- **Exercise aim**
When the word "exact" appears in a line of the data below, list that line.

Stored dataset items:
(** ** A run that permits *)

Lemma evaluate_permit a tool args rid sr r g g' why :
  evaluate_tool_call cf a tool args rid sr r g = (g', Ok (Session.PERMIT, why)) ->
  exists g1 n g2 fs s g3 pc,
    flush_risk_lifecycle_outbox cf a (rd_lifecycle r) g = (g1, Ok n) /\
    refreshed (set_pending no_pending g1) (arg_id a) g2 fs s /\
    decide_call cf (arg_id a) tool args rid sr r g2 = (g3, Ok (Session.PERMIT, why, LastEvent, pc, None)) /\
    issue_receipt cf (arg_id a) (Session.PERMIT, why, LastEvent) pc None r g3 = (g', Ok tt).
Proof.
  unfold evaluate_tool_call. intros H. step H. rename E into Ef. step H. injection E as <- _. step H.
  apply attempt_ok in E as (out & El & [= ->]). destruct out as [v|e].
  2: { step H. done. }
  injection H as <- ->. unfold evaluate_locked in El. apply G_bind_ok in El as (g2 & id & E & El).
  destruct (locked_run cf a (set_pending no_pending g0)) as [[e' E']|(g3 & fs & s & E' & Hr)]; rewrite E in E'; [done|].
  injection E' as <- ->. apply G_bind_ok in El as (g4 & [[[[d w] h] pc] rel] & Ed & El).
  apply G_bind_ok in El as (g5 & [] & Ei & El). injection El as <- -> ->.
  pose proof (decide_permit _ _ _ _ _ _ _ _ _ _ _ _ _ Ed) as (-> & -> & _).
  by exists g0, a0, g2, fs, s, g4, pc.
Qed.

(** Everything before the policy check leaves sessions alone. *)
Lemma passed_before id tool args rid sr r pc g g' s w g0 g1 pf g2 spend g3 :
  passed cf id tool args rid sr r pc g g' s w g0 g1 pf g2 spend g3 ->
  exists ga gb why, (forall K, mild K id -> K g -> K ga) /\
    check_and_record cf id tool args pc r ga = (gb, Ok (Session.PERMIT, why)) /\
    (forall K, mild K id -> K gb -> K g3).
Proof.
  intros H. destruct (ps_check H) as [why Hc].
  apply ordinary_permit in Hc as (gr & rate & ga & gb & _ & _ & [Hb [why' Hck] Ha] & _).
  exists ga, gb, why'. split; [|done]. intros K HK Hg. apply Hb; [done|].
  assert (K (set_world w g)) as Hw.
  { pose proof (keeps_on_world K (PassportState.blocked_session_reason (ended s) (claims_of s) (rd_fresh r))
      (ml_sessions _ _ HK) (blocked_sessions _ _ _) g Hg) as Hk. unfold on_world in Hk.
    by rewrite (ps_open H) in Hk. }
  apply (keeps_resolve_claims cf K id HK (claims_of s) r) in Hw.
  rewrite (ps_mission H) in Hw. cbn [fst] in Hw.
  apply (keeps_risk_preflight cf K id HK tool args pc rid (rd_risk r)) in Hw.
  rewrite (ps_risk H) in Hw. cbn [fst] in Hw.
  apply (keeps_reserve_spend cf K id HK tool pc sr (rd_quote r) (rd_spend r)) in Hw.
  by rewrite (ps_spend H) in Hw.
Qed.

(** ** The policy check of a permit *)

Definition cedar_named : Prop := forall b, cf_cedar cf = Some b -> b_name b = "cedar".

(** What the native policy and the additional ones agreed to. *)
Definition policies_permit (pc args : claims) (tool : string) (c : Session.GovernanceSession) (r : readings)
    (reg : registry) : Prop :=
  let q := Session.call_request c pc tool args (rd_elapsed r) (rd_elapsed' r) in
  native_permits (cf_env cf) pc tool args (Session.state_of c (rd_elapsed r)) (ctx_side_effect_class (rq_context q)) /\
  exists specs, py_iter (Session.additional_of pc) = Ok specs /\
    Forall (fun v => exists spec pd, v = PDict spec /\
      Session.spec_decision (cf_env cf) (cf_cedar cf) q spec reg = Ok pd /\ pd_decision pd <> Deny) specs.

Lemma permitted_conditions c tool args pc vid reg r ts reg' c' e : cedar_named ->
  Session.native_builtin (cf_env cf) (cf_cedar cf) reg ->
  Session.check_and_record (cf_env cf) (cf_cedar cf) c tool args (Some pc) vid reg (rd_elapsed r) (rd_elapsed' r) ts
    = Ok (reg', c', e) -> Session.ev_decision e = Session.PERMIT -> policies_permit pc args tool c r reg.
Proof.
  intros Hced Hn Hc Hd. apply Session.check_and_record_parts in Hc as (_ & _ & reg1 & native & specs & others & Hnat & Hsp & Ho & Hdec & _).
  cbn [default] in *. apply Session.native_decision_ok in Hnat as (Hab & Hs & Hiff); [|exact Hced|done].
  apply Session.evaluate_specs_ok in Ho as [Hf _]; [|exact Hced]. rewrite Hdec, Session.verdict_permit, compose_allow, Forall_cons in Hd.
  destruct Hd as [[Hnd Hall] _]. split; [apply Hiff; by destruct (pd_decision native)|]. exists specs. split; [done|].
  apply Forall_forall. intros v Hv. apply list_elem_of_lookup_1 in Hv as [i Hi].
  destruct (Forall2_lookup_l _ _ _ _ _ Hf Hi) as (pd & Hpd & spec & -> & Hsd). exists spec, pd. split; [done|].
  split.
  - rewrite <- Hsd. symmetry. by apply Session.spec_decision_same.
  - rewrite Forall_forall in Hall. apply Hall. by eapply list_elem_of_lookup_2.
Qed.

(** Delivering the outbox changes no backend. *)
#[local] Hint Extern 1 (keeps (native_ok cf) (modify _)) => apply keeps_modify; done : gate.
Lemma native_sessions : of_sessions (native_ok cf).
Proof. intros g g' _ _ E _. unfold native_ok. by rewrite E. Qed.
#[local] Hint Resolve native_sessions : gate.
Lemma native_world {A} (m : PassportState.M A) : keeps (native_ok cf) (on_world m).
Proof. intros g Hg. unfold on_world. by destruct (m _). Qed.
#[local] Hint Resolve native_world : gate.
Lemma flush_native a clock : keeps (native_ok cf) (flush_risk_lifecycle_outbox cf a clock).
Proof.
  unfold flush_risk_lifecycle_outbox, locked_persisted_session, load_session_from_disk, install_or_refresh_session,
    install, ensure_snapshot, deliver_lifecycles, deliver_one, ensure_risk_lifecycle_event, build_entry,
    log_receipt_once, mark_delivered, persist_session, update. keep.
Qed.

- **Answer below**
  cbn [default] in *. apply Session.native_decision_ok in Hnat as (Hab & Hs & Hiff); [|exact Hced|done].
  apply Session.evaluate_specs_ok in Ho as [Hf _]; [|exact Hced]. rewrite Hdec, Session.verdict_permit, compose_allow, Forall_cons in Hd.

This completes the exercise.